Illegal logging and pervasive wildfires are just a couple of the dangers facing the Amazon rainforest, a global bed of biodiversity and carbon sequestration. The consequences of this deforestation are as local as rising temperatures in Brazil and as distant as blooms of Sargassum seaweed in the Virgin Islands. Now scientists say we should add malaria to that list.
As deforestation in the Amazon increases, so do the rates of the mosquito-borne disease, shows a study published Monday in the journal Proceedings of the National Academy of Sciences. The burden of dealing with malaria, on the other hand, can decrease deforestation, posing a complex two-way relationship.
“The key implication is that forest clearing has a direct impact on human health, in addition to the loss of other ecosystem services such as species diversity, water quality, and carbon storage,” write the researchers Andrew MacDonald, Ph.D., assistant researcher at the University of California, Santa Barbara’s Earth Research Institute, and Erin Mordecai, Ph.D., assistant professor of biology at Stanford University.
Loss of Amazon land has been a persistent issue in Brazil. The rate at which Brazil has lost Amazonian forest rose by 60 percent since 2014. Lately, Brazil’s President Jair Bolsonaro has come under international fire for dismantling environmental regulations in the rainforest.
While previous research has looked at the effects of forest clearing on malaria on local levels, the new paper analyzes 795 municipalities in the Brazilian Amazon to give a bigger picture. The study authors looked at malaria reports in those areas between 2003 and 2015, comparing it against global forest change data.
MacDonald and Mordecai found that increasing deforestation by 10 percent was associated with a 3.27 percent increase in malaria cases. The effect is greatest in the early stages of land development. Cleared trees create more forest edge, a habitat where mosquitoes can breed, thrive, and have a good chance of encountering humans to bite.

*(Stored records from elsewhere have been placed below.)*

(* ===== verification/ReplayRoute.v ===== *)
(** [app/api/runs/[id]/replay/route.ts]: the handler that starts a replay, over the
    registry of [ReplayJob], with the bundle and the environment check of
    [ReplayBundle].

    The mock and the simulator runner finish in the segment that creates the job; the host
    runner gives way twice, while the bundle is written and while the process runs, and
    its continuations are separate definitions.  [clock i] is the [i]-th reading of the
    clock in a segment; the body parser, the upstream service, the file system and the
    process are arguments. *)

From S2P Require Import Prelude JsDate JsString JsNumber JsValue CronParser RetryBackoff ReplayJob ReplayBundle.
From stdpp Require Import base list sets fin_sets gmap strings numbers sorting.
From Stdlib Require Import ZArith Lia Ascii.
#[local] Open Scope Z_scope.

Notation Job := (ReplayJob ReplayEnvironment EnvironmentCheck ReplayResult).

(** ** The request *)

Definition MAX_REPLAY_BODY_BYTES : Z := 32 * 1024.
Record ReplayRequestOptions : Type := mkOptions
  { ro_runner : ReplayRunner; ro_environment : option ReplayEnvironment; ro_acknowledged : bool; ro_actor : string }.
(** [raw] is [None] when reading the text throws; [parse_json] when parsing it does;
    [render] is [String(value)]. *)
Definition parseReplayRequest (parse_json : string -> option json) (render : option json -> string) (raw : option string)
  : result string ReplayRequestOptions :=
  body ← (match raw with
          | None => Err "Expected a valid JSON body."%string
          | Some raw =>
              if MAX_REPLAY_BODY_BYTES <? js_length raw then Err "The replay request body is too large."%string
              else if decide (trim raw = ""%string) then Ok []
              else match parse_json raw with
                   | None => Err "Expected a valid JSON body."%string
                   | Some (JObj body) => Ok body
                   | Some _ => Err "Expected a JSON object body."%string
                   end
          end);
  match parseReplayRunner (prop "runner" body) with
  | None => Err (cat ["Unsupported replay runner: "; render (prop "runner" body); ". Choose mock, host or rpc-sim."])
  | Some runner =>
      let actor := match prop "actor" body with
                   | Some (JStr actor) => if decide (trim actor = ""%string) then "anonymous"%string
                                          else String.substring 0 80 (trim actor)
                   | _ => "anonymous"%string
                   end in
      Ok (mkOptions runner (parseReplayEnvironment (prop "environment" body))
            (bool_decide (prop "acknowledgeMismatch" body = Some (JBool true))) actor)
  end.
(** [fetched]: the status and the parsed body of the upstream answer; [None] without
    [RUNS_API_URL], and then [local] is searched. *)
Definition resolveReplayRun (fetched : option (result string (Z * result string ReplayRun))) (local : list ReplayRun)
    (runId : string) : result string (option ReplayRun) :=
  match fetched with
  | Some (Err e) => Err e
  | Some (Ok (status, body)) =>
      if status =? 404 then Ok None
      else if negb ((200 <=? status) && (status <=? 299))
      then Err (cat ["upstream run lookup failed with HTTP "; num_to_string status])
      else run ← body; Ok (Some run)
  | None => Ok (List.find (fun run => bool_decide (rr_id run = runId)) local)
  end.
Definition buildReplayRunId (sourceRunId uuid : string) : string :=
  cat ["replay-"; sourceRunId; "-"; String.substring 0 8 uuid].

(** ** The runners *)

Record ReplayInvocationResult : Type := mkInvocation
  { ri_command : string; ri_args : list string; ri_stdout : string; ri_stderr : string; ri_exitCode : Z;
    ri_errorCode : option string }.
Definition buildReplayCliInvocation (manifestPath bundlePath : string) : string * list string :=
  ("cargo"%string, ["run"; "--quiet"; "--manifest-path"; manifestPath; "--bin"; "crashlab"; "--"; "replay"; "seed"; bundlePath]%string).
(** What the child process comes to: its output, or the error of [execFile] with the
    [code], [stdout], [stderr] and [message] it carries. *)
Inductive ErrorCode : Type := ec_none | ec_string (code : string) | ec_number (code : Z).
Inductive ExecOutcome : Type :=
  | exec_ok (stdout stderr : string)
  | exec_error (code : ErrorCode) (stdout stderr message : option string).
Definition executeReplayCli (manifestPath bundlePath : string) (outcome : ExecOutcome) : ReplayInvocationResult :=
  let '(command, args) := buildReplayCliInvocation manifestPath bundlePath in
  match outcome with
  | exec_ok stdout stderr => mkInvocation command args stdout stderr 0 None
  | exec_error code stdout stderr message =>
      mkInvocation command args (default ""%string stdout)
        (match stderr with Some s => s | None => default ""%string message end)
        (match code with ec_number c => c | _ => 1 end)
        (match code with ec_string s => Some s | _ => None end)
  end.
Definition mockReplay (run : ReplayRun) : ReplayInvocationResult :=
  let signature := match rr_crashDetail run with Some c => rc_signature c | None => "unknown signature"%string end in
  mkInvocation "mock-replay" ["--run-id"; rr_id run; "--signature"; signature]%string
    (cat ["mock runner executed "; num_to_string (rr_seedCount run); " seeds and reproduced "; signature]) "" 0 None.
Definition replayFailureStatus (stderr : string) : Z := if includes stderr "replay mismatch:" then 409 else 502.
(** ** Reading *)

Lemma read_chunks_spec maxBytes total chunks r taken total' :
  total <= maxBytes -> read_chunks maxBytes total chunks r = Ok (taken, total') ->
  taken `prefix_of` chunks /\ total' = total + blen (concat taken) /\
  (total' <= maxBytes -> taken = chunks /\ re_error r = None).
Proof.
  revert total taken. induction chunks as [|v rest IH]; intros total taken Hle; cbn [read_chunks].
  - destruct (re_error r); [done|]. intros [= <- <-]. split; [done|]. split; [unfold blen; cbn; lia|]. done.
  - destruct (maxBytes <? total + blen v) eqn:Et; bools.
    + destruct (re_cancel_error r); [done|]. intros [= <- <-]. split; [by exists rest|]. cbn. rewrite app_nil_r. split; [done|lia].
    + intros ([t1 n1] & H1 & [= <- <-])%bind_Ok. apply IH in H1 as (Hp & -> & Hend); [|lia].
      split; [by apply prefix_cons|]. split; [unfold blen; cbn; rewrite length_app; lia|]. intros H. destruct (Hend H) as [-> ->]. done.
Qed.
Lemma fill_chunks_spec room chunks :
  (room <= length (concat chunks))%nat -> fill_chunks room chunks = take room (concat chunks).
Proof.
  revert room. induction chunks as [|c rest IH]; intros room; cbn; [by destruct room; [|lia]|]. rewrite length_app. intros H.
  destruct (Nat.leb_spec (length c) room).
  - rewrite Nat.min_l by lia. rewrite firstn_all. destruct (Nat.eqb_spec (room - length c) 0) as [E|E].
    + rewrite take_app_le by lia. rewrite app_nil_r. rewrite take_ge by lia. done.
    + rewrite IH by lia. by rewrite take_app_ge by lia.
  - rewrite Nat.min_r by lia. rewrite Nat.sub_diag. cbn. rewrite app_nil_r. by rewrite take_app_le by lia.
Qed.
(** At most one byte past the limit is kept; a body within the limit is read to its end. *)
Lemma read_capped_spec r maxBytes chunks bytes :
  0 <= maxBytes -> re_body r = Some chunks -> readBytesCapped r maxBytes = Ok bytes ->
  blen bytes <= maxBytes + 1 /\ bytes `prefix_of` concat chunks /\
  (blen bytes <= maxBytes -> bytes = concat chunks /\ re_error r = None).
Proof.
  intros H0 Hb. unfold readBytesCapped. rewrite Hb. intros ([taken total] & Hr & [= <-])%bind_Ok.
  apply read_chunks_spec in Hr as (Hp & Ht & Hend); [|done]. rewrite Z.add_0_l in Ht. subst total.
  pose proof (Nat2Z.is_nonneg (length (concat taken))) as Hn. unfold blen in *.
  rewrite fill_chunks_spec by lia. rewrite length_take.
  split; [lia|]. split.
  - transitivity (concat taken); [apply prefix_take|]. destruct Hp as [k ->]. rewrite concat_app. by exists (concat k).
  - intros Hle. destruct Hend as [-> He]; [lia|]. split; [|done]. apply take_ge. lia.
Qed.

(** ** What is admitted *)

Lemma bytes_start_spec bytes p : bytes_start bytes p = true <-> p `prefix_of` bytes.
Proof.
  revert bytes. induction p as [|v p IH]; intros bytes; [split; [intros _; by exists bytes|by destruct bytes]|].
  destruct bytes as [|b bytes]; [split; [done|by intros [k H]]|]. cbn. rewrite andb_true_iff, Z.eqb_eq, IH. split.
  - intros [-> H]. by apply prefix_cons.
  - intros H. split; [symmetry; by eapply prefix_cons_inv_1|by eapply prefix_cons_inv_2].
Qed.

Section Admission.
Context (digest : json -> string) (strip_url : string -> option string).
Context (decode_lossy : list Z -> string) (decode_fatal : list Z -> option string) (parse_json : string -> option json).
Context (limits : RequestSizeLimits).
Notation verdict_of := (content_verdict decode_lossy decode_fatal parse_json limits).
Notation ingest := (ingestUploadedArtifact digest strip_url decode_lossy decode_fatal parse_json limits).
Notation gate := (gateDeclaredUploads digest strip_url limits).
(* ===== verification/HttpCall.v ===== *)
(** [lib/http-call.ts]: calls of third parties with a timeout per attempt, retries with a
    jittered backoff, and a budget for the whole call.

    What the network does is an argument: for each attempt when and how it would end if
    nothing aborted it.  Timers fire on time; an answer at the very instant of the timer
    comes too late, and whether the timer of the budget fires before that of the last
    attempt when both are due is an argument too. *)

From S2P Require Import Prelude JsString JsNumber CronParser RetryBackoff.
From stdpp Require Import base list sets fin_sets gmap strings numbers sorting.
From Stdlib Require Import ZArith Lia Ascii.
#[local] Open Scope Z_scope.

Definition OUTBOUND_ATTEMPT_TIMEOUT_MS : Z := 4000.
Definition OUTBOUND_TOTAL_BUDGET_MS : Z := 8000.
Definition OUTBOUND_RETRY_BASE_MS : Z := 200.
Definition OUTBOUND_RETRY_MAX_MS : Z := 2000.

Record HttpCallPolicy : Type := mkPolicy
  { hp_attemptTimeoutMs : Z; hp_totalBudgetMs : Z; hp_maxRetries : nat; hp_backoff : BackoffPolicy; hp_idempotent : option bool }.
Definition DEFAULT_HTTP_CALL_POLICY : HttpCallPolicy :=
  mkPolicy OUTBOUND_ATTEMPT_TIMEOUT_MS OUTBOUND_TOTAL_BUDGET_MS 2 (mkBackoff OUTBOUND_RETRY_BASE_MS OUTBOUND_RETRY_MAX_MS) None.
Record HttpCallOptions : Type := mkCallOptions
  { ho_attemptTimeoutMs : option Z; ho_totalBudgetMs : option Z; ho_maxRetries : option nat; ho_backoff : option BackoffPolicy;
    ho_idempotent : option bool }.
Definition call_policy (o : HttpCallOptions) : HttpCallPolicy :=
  let d := DEFAULT_HTTP_CALL_POLICY in
  mkPolicy (default (hp_attemptTimeoutMs d) (ho_attemptTimeoutMs o)) (default (hp_totalBudgetMs d) (ho_totalBudgetMs o))
    (default (hp_maxRetries d) (ho_maxRetries o)) (default (hp_backoff d) (ho_backoff o)) (ho_idempotent o).
Definition IDEMPOTENT_METHODS : list string := ["GET"; "HEAD"; "OPTIONS"; "PUT"; "DELETE"]%string.

(** [OutboundTimeoutError], [OutboundNetworkError], and the error of a caller that gave up. *)
Inductive OutboundError : Type :=
  | outbound_timeout (timeoutMs : Z) (attempts : nat)
  | outbound_network (cause : string) (attempts : nat)
  | caller_aborted.
Inductive OutboundCode : Type := INTEGRATION_TIMEOUT | INTEGRATION_UNAVAILABLE | INTERNAL_ERROR.
Definition outboundErrorCode (e : OutboundError) : OutboundCode :=
  match e with
  | outbound_timeout _ _ => INTEGRATION_TIMEOUT
  | outbound_network _ _ => INTEGRATION_UNAVAILABLE
  | caller_aborted => INTERNAL_ERROR
  end.
Record Response : Type := mkResponse { rsp_status : Z; rsp_retry_after : option string }.
Definition isRetryableStatus (status : Z) : bool := (status =? 408) || (status =? 429) || (500 <=? status).

(** What an attempt comes to if nothing aborts it, [after] so many milliseconds. *)
Inductive Attempt : Type :=
  | at_responds (after : Z) (r : Response)
  | at_rejects (after : Z) (cause : string)
  | at_silent.
Inductive FetchResult : Type :=
  | fr_response (r : Response)
  | fr_rejected (cause : string)
  | fr_timeout
  | fr_cancelled.
(** [AbortSignal.any]: the attempt from [t] with its timer and the signal of the caller. *)
Definition fetch_result (t timeout : Z) (caller : option Z) (a : Attempt) : Z * FetchResult :=
  let stop := t + timeout in
  let aborted :=
    match caller with
    | Some c => if Z.max t c <=? stop then (Z.max t c, fr_cancelled) else (stop, fr_timeout)
    | None => (stop, fr_timeout)
    end in
  match a with
  | at_responds after r => if t + Z.max 0 after <? aborted.1 then (t + Z.max 0 after, fr_response r) else aborted
  | at_rejects after cause => if t + Z.max 0 after <? aborted.1 then (t + Z.max 0 after, fr_rejected cause) else aborted
  | at_silent => aborted
  end.
Record AttemptRecord : Type := mkAttempt { ar_number : nat; ar_start : Z; ar_end : Z; ar_result : FetchResult }.
Record CallResult : Type := mkCall { cr_attempts : list AttemptRecord; cr_finished : Z; cr_outcome : result OutboundError Response }.

Section Call.
Context (parse_date : string -> option Z).

Definition parseRetryAfterMs (header : option string) (nowMs : Z) : option Z :=
  match truthy header with
  | None => None
  | Some header =>
      let trimmed := trim header in
      match parse_digits trimmed with
      | Some n => Some (n * 1000)
      | None => match parse_date trimmed with Some date => Some (Z.max 0 (date - nowMs)) | None => None end
      end
  end.

Context (policy : HttpCallPolicy) (started : Z).
(** The outside: what each attempt comes to, the values of [random], whether the timer of
    the budget has fired when an attempt ends at the deadline, and when the caller aborts. *)
Context (attempts : nat -> Attempt) (random : nat -> Z * nat) (budget_first : nat -> bool) (caller : option Z).

Definition deadline : Z := started + hp_totalBudgetMs policy.
Definition budget_aborted (attempt : nat) (now : Z) : bool :=
  (deadline <? now) || (now =? deadline) && budget_first attempt.
Definition wait_ms (attempt : nat) (response : option Response) (now : Z) : Z :=
  let backoffMs := computeBackoffMs (Z.of_nat attempt) (hp_backoff policy) (random attempt) in
  let retryAfterMs := match response with Some r => parseRetryAfterMs (rsp_retry_after r) now | None => None end in
  Z.min (Z.max backoffMs (default 0 retryAfterMs)) (maxMs (hp_backoff policy)).
(** The failure of an attempt, unless it has a response. *)
Definition failure_of (attempt : nat) (now attemptTimeout : Z) (r : FetchResult) : option OutboundError :=
  match r with
  | fr_response _ => None
  | fr_rejected cause => Some (if budget_aborted attempt now then outbound_timeout (hp_totalBudgetMs policy) attempt else outbound_network cause attempt)
  | fr_timeout => Some (outbound_timeout (if budget_aborted attempt now then hp_totalBudgetMs policy else attemptTimeout) attempt)
  | fr_cancelled => Some caller_aborted
  end.
Definition response_of (r : FetchResult) : option Response := match r with fr_response r => Some r | _ => None end.
(** Worth another attempt. *)
Definition retryable (r : FetchResult) : bool :=
  match r with
  | fr_response r => isRetryableStatus (rsp_status r)
  | fr_cancelled => false
  | _ => true
  end.
(** The loop at [attempt], with [left] attempts after it. *)
Fixpoint call_loop (left attempt : nat) (now : Z) : CallResult :=
  let remaining := deadline - now in
  if remaining <=? 0 then mkCall [] now (Err (outbound_timeout (hp_totalBudgetMs policy) (attempt - 1)))
  else
    let attemptTimeout := Z.min (hp_attemptTimeoutMs policy) remaining in
    let '(now', r) := fetch_result now attemptTimeout caller (attempts attempt) in
    let record := mkAttempt attempt now now' r in
    let final := mkCall [record] now'
      (match failure_of attempt now' attemptTimeout r, response_of r with
       | None, Some response => Ok response
       | Some e, _ => Err e
       | None, None => Err caller_aborted
       end) in
    if negb (retryable r) || budget_aborted attempt now' then final
    else
      match left with
      | O => final
      | S left' =>
          let waitMs := wait_ms attempt (response_of r) now' in
          if deadline <=? now' + waitMs then final
          else let rest := call_loop left' (S attempt) (now' + waitMs) in
               mkCall (record :: cr_attempts rest) (cr_finished rest) (cr_outcome rest)
      end.
Definition retriesAllowed (method : string) : bool :=
  bool_decide (hp_idempotent policy = Some true) || bool_decide (to_upper method ∈ IDEMPOTENT_METHODS).
Definition maxAttempts (method : string) : nat := if retriesAllowed method then S (hp_maxRetries policy) else 1.
Definition httpCall (method : option string) : CallResult :=
  call_loop (maxAttempts (default "GET"%string method) - 1) 1 started.
End Call.

Definition no_random (n : nat) : Z * nat := (0, 1%nat).
Definition sample_attempts (n : nat) : Attempt :=
  match n with
  | 1%nat => at_responds 50 (mkResponse 503 (Some "1"%string))
  | 2%nat => at_silent
  | _ => at_responds 70 (mkResponse 200 None)
  end.
Definition sample_call (method : string) (o : HttpCallOptions) : CallResult :=
  httpCall (fun _ => None) (call_policy o) 1000 sample_attempts no_random (fun _ => false) None (Some method).
Definition no_call_options : HttpCallOptions := mkCallOptions None None None None None.
Example call_examples :
  sample_call "get" no_call_options
  = mkCall [mkAttempt 1 1000 1050 (fr_response (mkResponse 503 (Some "1"%string))); mkAttempt 2 2050 6050 fr_timeout;
            mkAttempt 3 6250 6320 (fr_response (mkResponse 200 None))] 6320 (Ok (mkResponse 200 None)) /\
  cr_outcome (sample_call "POST" no_call_options) = Ok (mkResponse 503 (Some "1"%string)) /\
  cr_finished (sample_call "GET" (mkCallOptions None (Some 5000) None None None)) = 6000 /\
  cr_outcome (sample_call "GET" (mkCallOptions None (Some 5000) None None None)) = Err (outbound_timeout 3950 2).
Proof. vm_compute. done. Qed.

(** ** The budget *)

Lemma fetch_result_bounds t timeout caller a :
  0 <= timeout -> t <= (fetch_result t timeout caller a).1 <= t + timeout.
Proof.
  intros H. unfold fetch_result. set (aborted := match caller with Some _ => _ | None => _ end).
  assert (Ha : t <= aborted.1 <= t + timeout).
  { unfold aborted. destruct caller as [c|]; [|cbn; lia]. destruct (_ <=? _) eqn:E; cbn; bools; lia. }
  destruct a as [after r|after cause|]; [| |exact Ha].
  all: destruct (t + Z.max 0 after <? aborted.1) eqn:E; [cbn; bools; lia|exact Ha].
Qed.

Section Budget.
Context (parse_date : string -> option Z) (policy : HttpCallPolicy) (started : Z).
Context (attempts : nat -> Attempt) (random : nat -> Z * nat) (budget_first : nat -> bool) (caller : option Z).
Context (Hattempt : 0 <= hp_attemptTimeoutMs policy) (Hmax : 0 <= maxMs (hp_backoff policy)).
Notation loop := (call_loop parse_date policy started attempts random budget_first caller).
Notation due := (deadline policy started).
Notation wait := (wait_ms parse_date policy random).

(** An attempt takes at most its timeout and ends by the deadline. *)
Definition attempt_ok (a : AttemptRecord) : Prop :=
  ar_start a <= ar_end a <= Z.min (ar_start a + hp_attemptTimeoutMs policy) due.
(** The next attempt starts after the wait, because the one before was worth another. *)
Definition followed_by (a b : AttemptRecord) : Prop :=
  retryable (ar_result a) = true /\ ar_number b = S (ar_number a) /\
  ar_start b = ar_end a + wait (ar_number a) (response_of (ar_result a)) (ar_end a).
Fixpoint attempts_chained (l : list AttemptRecord) : Prop :=
  match l with
  | a :: (b :: _) as rest => followed_by a b /\ attempts_chained rest
  | _ => True
  end.
(** The outcome is that of the last attempt. *)
Definition outcome_of (a : AttemptRecord) (o : result OutboundError Response) : Prop :=
  match ar_result a with
  | fr_response r => o = Ok r
  | fr_cancelled => o = Err caller_aborted
  | _ => exists e, o = Err e /\ e <> caller_aborted
  end.
(** Why the call stops at this attempt, the [n]-th and last allowed one or not. *)
Definition stops (a : AttemptRecord) (n : nat) : Prop :=
  retryable (ar_result a) = true -> ar_number a = n \/ due <= ar_end a + wait (ar_number a) (response_of (ar_result a)) (ar_end a).

Lemma wait_bounds k response now : 0 <= wait k response now <= maxMs (hp_backoff policy).
Proof.
  unfold wait_ms. split; [|lia]. apply Z.min_glb; [|done]. etransitivity; [|apply Z.le_max_r].
  destruct response as [r|]; cbn; [|lia]. unfold parseRetryAfterMs. destruct (truthy _) as [h|]; cbn; [|lia].
  destruct (parse_digits (trim h)) as [n|] eqn:E; cbn; [|destruct (parse_date _); cbn; lia].
  pose proof (parse_digits_nonneg _ _ E). lia.
Qed.
Lemma call_loop_spec left attempt now :
  now < due -> (0 < attempt)%nat ->
  exists a rest, cr_attempts (loop left attempt now) = a :: rest /\ ar_number a = attempt /\ ar_start a = now /\
    Forall attempt_ok (a :: rest) /\ attempts_chained (a :: rest) /\
    (length rest <= left)%nat /\ now <= cr_finished (loop left attempt now) <= due /\
    exists last_one, last (a :: rest) = Some last_one /\ ar_number last_one = (attempt + length rest)%nat /\
      ar_end last_one = cr_finished (loop left attempt now) /\
      outcome_of last_one (cr_outcome (loop left attempt now)) /\ stops last_one (attempt + left).
Proof.
  revert attempt now. induction left as [|left IH]; intros attempt now Hnow Hat; cbn [call_loop];
    rewrite (proj2 (Z.leb_gt (due - now) 0)) by lia;
    set (timeout := Z.min (hp_attemptTimeoutMs policy) (due - now));
    pose proof (fetch_result_bounds now timeout caller (attempts attempt)) as Hb;
    destruct (fetch_result now timeout caller (attempts attempt)) as [now' r]; cbn [fst] in Hb;
    set (record := mkAttempt attempt now now' r);
    set (outcome := match failure_of _ _ _ _ _ _ _ with Some _ => _ | None => _ end).
  all: assert (Hok : attempt_ok record) by (unfold attempt_ok, record; cbn; lia).
  all: assert (Ho : outcome_of record outcome)
    by (unfold outcome_of, outcome, record, failure_of; destruct r; cbn; eauto; destruct (budget_aborted _ _ _ _ _); eauto).
  all: assert (Hfinal : forall left, (retryable r = true -> left = 0%nat \/ due <= now' + wait attempt (response_of r) now') ->
         exists a rest, [record] = a :: rest /\ ar_number a = attempt /\ ar_start a = now /\
           Forall attempt_ok (a :: rest) /\ attempts_chained (a :: rest) /\ (length rest <= left)%nat /\ now <= now' <= due /\
           exists last_one, last (a :: rest) = Some last_one /\ ar_number last_one = (attempt + length rest)%nat /\
             ar_end last_one = now' /\ outcome_of last_one outcome /\ stops last_one (attempt + left))
    by (intros left0 Hstop; exists record, []; split_and!; try done; [by constructor|cbn; lia|lia|lia|];
        exists record; split_and!; [done|cbn; lia|done|done|]; intros Hr; destruct (Hstop Hr); [left; cbn; lia|by right]).
  all: assert (Hlate : budget_aborted policy started budget_first attempt now' = true -> due <= now' + wait attempt (response_of r) now')
    by (unfold budget_aborted; intros Hl; pose proof (wait_bounds attempt (response_of r) now');
        apply orb_true_iff in Hl as [Hl|[Hl _]%andb_true_iff]; bools; lia).
  all: destruct (negb (retryable r) || budget_aborted policy started budget_first attempt now') eqn:Estop.
  1, 3: apply Hfinal; intros Hr; rewrite Hr in Estop; right; by apply Hlate.
  - apply Hfinal. by left.
  - destruct (due <=? now' + wait attempt (response_of r) now') eqn:Elate; [apply Hfinal; intros _; right; by apply Z.leb_le|].
    bools. pose proof (wait_bounds attempt (response_of r) now') as Hw.
    destruct (IH (S attempt) (now' + wait attempt (response_of r) now')) as
      (a & rest & E & Hn & Hs & Hall & Hchain & Hlen & Hfin & last_one & Hlast & Hnum & Hend & Hout & Hstops); [lia|lia|].
    exists record, (a :: rest). cbn [cr_attempts cr_finished cr_outcome]. rewrite E. split; [done|]. split; [done|]. split; [done|]. split; [by constructor|].
    split; [split; [by split_and!; [|rewrite Hn|rewrite Hs]|exact Hchain]|]. split; [cbn; lia|]. split; [lia|].
    exists last_one. split_and!; [by rewrite last_cons_cons|cbn; lia|done|done|]. by replace (attempt + S left)%nat with (S attempt + left)%nat by lia.
Qed.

As forest loss persists, its effects on malaria scale down. At a certain point, human settlements become larger and further removed from forest, reducing opportunities for mosquitoes to infect people.
To really understand that correlation, the researchers say, it’s important to understand another, opposing relationship: As malaria rates increase, deforestation rates actually slow down. As malaria cases increase by one percent, there is a 1.4 percent drop in cleared forest area.
The study doesn’t dig into the underlying reasons that this happens, but the authors note that malaria “clearly and consistently” reduces economic activity, migration, and settlement, in turn potentially bringing down rates of tree clearing.
Failing to account for that reverse relationship could cause scientists to underestimate the true effect of deforestation on malaria, the researchers say, which “may have confounded the results of earlier studies.”
The new findings can be used to inform policy around forest conservation, land use, and public health in the Amazon. Reducing deforestation in the Amazon, and thereby keeping the ecosystem intact, “may have dual benefits for conservation and health,” the authors write.
Curbing land clearing in “pre-frontier” regions — those that have not yet been well developed — seems to be particularly crucial to these efforts.
“However, the impact of alternative livelihoods to deforestation and subsequent agricultural activities on conservation and health should also be considered in such a policy context,” the authors write.
Abstract: Deforestation and land use change are among the most pressing anthropogenic environmental impacts. In Brazil, a resurgence of malaria in recent decades paralleled rapid deforestation and settlement in the Amazon basin, yet evidence of a deforestation-driven increase in malaria remains equivocal. We hypothesize an underlying cause of this ambiguity is that deforestation and malaria influence each other in bidirectional causal relationships—deforestation increases malaria through ecological mechanisms and malaria reduces deforestation through socioeconomic mechanisms—and that the strength of these relationships depends on the stage of land use transformation. We test these hypotheses with a large geospatial dataset encompassing 795 municipalities across 13 y (2003 to 2015) and show deforestation has a strong positive effect on malaria incidence. Our results suggest a 10% increase in deforestation leads to a 3.3% increase in malaria incidence (∼9,980 additional cases associated with 1,567 additional km2 lost in 2008, the study midpoint, Amazon-wide). The effect is larger in the interior and absent in outer Amazonian states where little forest remains. However, this strong effect is only detectable after controlling for a feedback of malaria burden on forest loss, whereby increased malaria burden significantly reduces forest clearing, possibly mediated by human behavior or economic development. We estimate a 1% increase in malaria incidence results in a 1.4% decrease in forest area cleared (∼219 fewer km2 cleared associated with 3,024 additional cases in 2008). This bidirectional socioecological feedback between deforestation and malaria, which attenuates as land use intensifies, illustrates the intimate ties between environmental change and human health.